__WHAT THE TASK ASKS__
What is the number of lines in the entries below that include the word "wanted"? Provide the number only.

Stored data
◆ ◆ ◆ ◆ ◆ ◆ ◆

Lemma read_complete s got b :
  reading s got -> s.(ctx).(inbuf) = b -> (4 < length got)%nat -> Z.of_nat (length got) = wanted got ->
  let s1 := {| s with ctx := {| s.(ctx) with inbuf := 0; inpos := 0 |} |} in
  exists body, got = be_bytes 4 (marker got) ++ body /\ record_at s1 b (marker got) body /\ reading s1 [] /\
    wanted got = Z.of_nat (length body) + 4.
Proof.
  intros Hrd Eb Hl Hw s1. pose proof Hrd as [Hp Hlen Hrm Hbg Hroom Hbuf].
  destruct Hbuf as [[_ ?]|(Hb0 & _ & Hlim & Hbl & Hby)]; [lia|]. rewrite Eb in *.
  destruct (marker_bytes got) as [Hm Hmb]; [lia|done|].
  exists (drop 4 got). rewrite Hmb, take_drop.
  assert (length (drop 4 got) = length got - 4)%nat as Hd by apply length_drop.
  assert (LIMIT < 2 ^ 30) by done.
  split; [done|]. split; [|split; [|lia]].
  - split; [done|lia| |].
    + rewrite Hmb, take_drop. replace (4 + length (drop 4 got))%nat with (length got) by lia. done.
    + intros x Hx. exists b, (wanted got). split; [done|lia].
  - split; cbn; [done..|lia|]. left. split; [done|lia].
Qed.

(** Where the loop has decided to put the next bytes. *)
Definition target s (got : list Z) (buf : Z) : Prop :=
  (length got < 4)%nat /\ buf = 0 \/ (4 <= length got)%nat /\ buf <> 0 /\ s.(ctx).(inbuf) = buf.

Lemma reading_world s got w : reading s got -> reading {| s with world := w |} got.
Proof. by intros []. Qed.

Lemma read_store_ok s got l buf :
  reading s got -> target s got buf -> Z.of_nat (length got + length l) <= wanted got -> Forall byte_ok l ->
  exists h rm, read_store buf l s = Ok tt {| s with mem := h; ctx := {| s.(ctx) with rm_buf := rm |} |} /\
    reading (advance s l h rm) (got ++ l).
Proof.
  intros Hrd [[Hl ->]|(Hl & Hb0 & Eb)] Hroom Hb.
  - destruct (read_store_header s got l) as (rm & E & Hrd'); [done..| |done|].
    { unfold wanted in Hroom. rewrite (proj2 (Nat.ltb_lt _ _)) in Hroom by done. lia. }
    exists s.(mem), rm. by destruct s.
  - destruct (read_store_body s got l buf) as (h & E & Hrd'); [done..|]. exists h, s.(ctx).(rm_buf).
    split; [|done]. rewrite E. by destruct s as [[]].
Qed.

◆ ◆ ◆ ◆ ◆ ◆ ◆

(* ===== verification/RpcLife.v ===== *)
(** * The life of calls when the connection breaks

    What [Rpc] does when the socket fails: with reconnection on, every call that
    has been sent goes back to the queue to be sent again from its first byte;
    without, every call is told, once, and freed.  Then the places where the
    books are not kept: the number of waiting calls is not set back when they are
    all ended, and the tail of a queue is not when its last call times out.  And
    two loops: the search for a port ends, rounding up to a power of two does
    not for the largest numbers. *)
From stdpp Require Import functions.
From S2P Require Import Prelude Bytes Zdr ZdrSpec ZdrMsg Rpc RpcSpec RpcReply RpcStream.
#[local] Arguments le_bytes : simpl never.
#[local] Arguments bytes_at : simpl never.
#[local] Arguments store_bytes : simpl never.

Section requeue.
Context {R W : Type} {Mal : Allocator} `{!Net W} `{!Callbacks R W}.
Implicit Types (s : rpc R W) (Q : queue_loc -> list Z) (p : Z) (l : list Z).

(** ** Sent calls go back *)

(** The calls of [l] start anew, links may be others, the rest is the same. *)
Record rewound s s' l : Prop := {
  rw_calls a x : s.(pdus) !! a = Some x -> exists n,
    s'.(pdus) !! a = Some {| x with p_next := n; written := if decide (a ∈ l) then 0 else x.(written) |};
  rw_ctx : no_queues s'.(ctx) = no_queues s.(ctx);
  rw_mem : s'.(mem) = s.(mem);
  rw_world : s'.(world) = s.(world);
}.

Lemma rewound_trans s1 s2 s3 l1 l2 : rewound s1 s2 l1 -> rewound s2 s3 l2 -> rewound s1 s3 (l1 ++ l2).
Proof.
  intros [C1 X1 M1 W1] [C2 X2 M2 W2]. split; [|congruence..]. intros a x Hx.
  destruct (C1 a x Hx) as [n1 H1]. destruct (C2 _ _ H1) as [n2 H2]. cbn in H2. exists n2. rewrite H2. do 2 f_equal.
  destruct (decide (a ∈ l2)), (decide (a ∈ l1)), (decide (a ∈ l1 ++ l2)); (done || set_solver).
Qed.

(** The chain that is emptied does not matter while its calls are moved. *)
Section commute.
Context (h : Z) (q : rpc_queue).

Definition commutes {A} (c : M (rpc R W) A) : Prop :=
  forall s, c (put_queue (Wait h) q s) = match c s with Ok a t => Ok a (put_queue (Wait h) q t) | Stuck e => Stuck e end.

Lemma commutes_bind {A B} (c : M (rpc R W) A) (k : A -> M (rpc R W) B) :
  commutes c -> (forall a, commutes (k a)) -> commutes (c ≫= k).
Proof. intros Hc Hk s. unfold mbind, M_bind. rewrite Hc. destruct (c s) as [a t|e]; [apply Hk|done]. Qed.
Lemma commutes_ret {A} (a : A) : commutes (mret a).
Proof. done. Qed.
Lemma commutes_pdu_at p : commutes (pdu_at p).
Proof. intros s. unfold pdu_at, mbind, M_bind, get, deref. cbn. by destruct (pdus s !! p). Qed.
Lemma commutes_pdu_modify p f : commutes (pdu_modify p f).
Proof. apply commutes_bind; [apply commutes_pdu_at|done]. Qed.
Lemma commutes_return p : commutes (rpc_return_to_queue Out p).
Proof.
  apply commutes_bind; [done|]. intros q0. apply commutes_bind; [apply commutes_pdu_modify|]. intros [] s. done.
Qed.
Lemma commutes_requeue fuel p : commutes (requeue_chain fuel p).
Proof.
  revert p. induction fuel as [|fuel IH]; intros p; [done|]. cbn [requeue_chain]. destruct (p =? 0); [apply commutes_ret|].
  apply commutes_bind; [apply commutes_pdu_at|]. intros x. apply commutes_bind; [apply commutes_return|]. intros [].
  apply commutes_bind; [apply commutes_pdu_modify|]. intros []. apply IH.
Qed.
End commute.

◆ ◆ ◆ ◆ ◆ ◆ ◆

__TASK OUTPUT__
5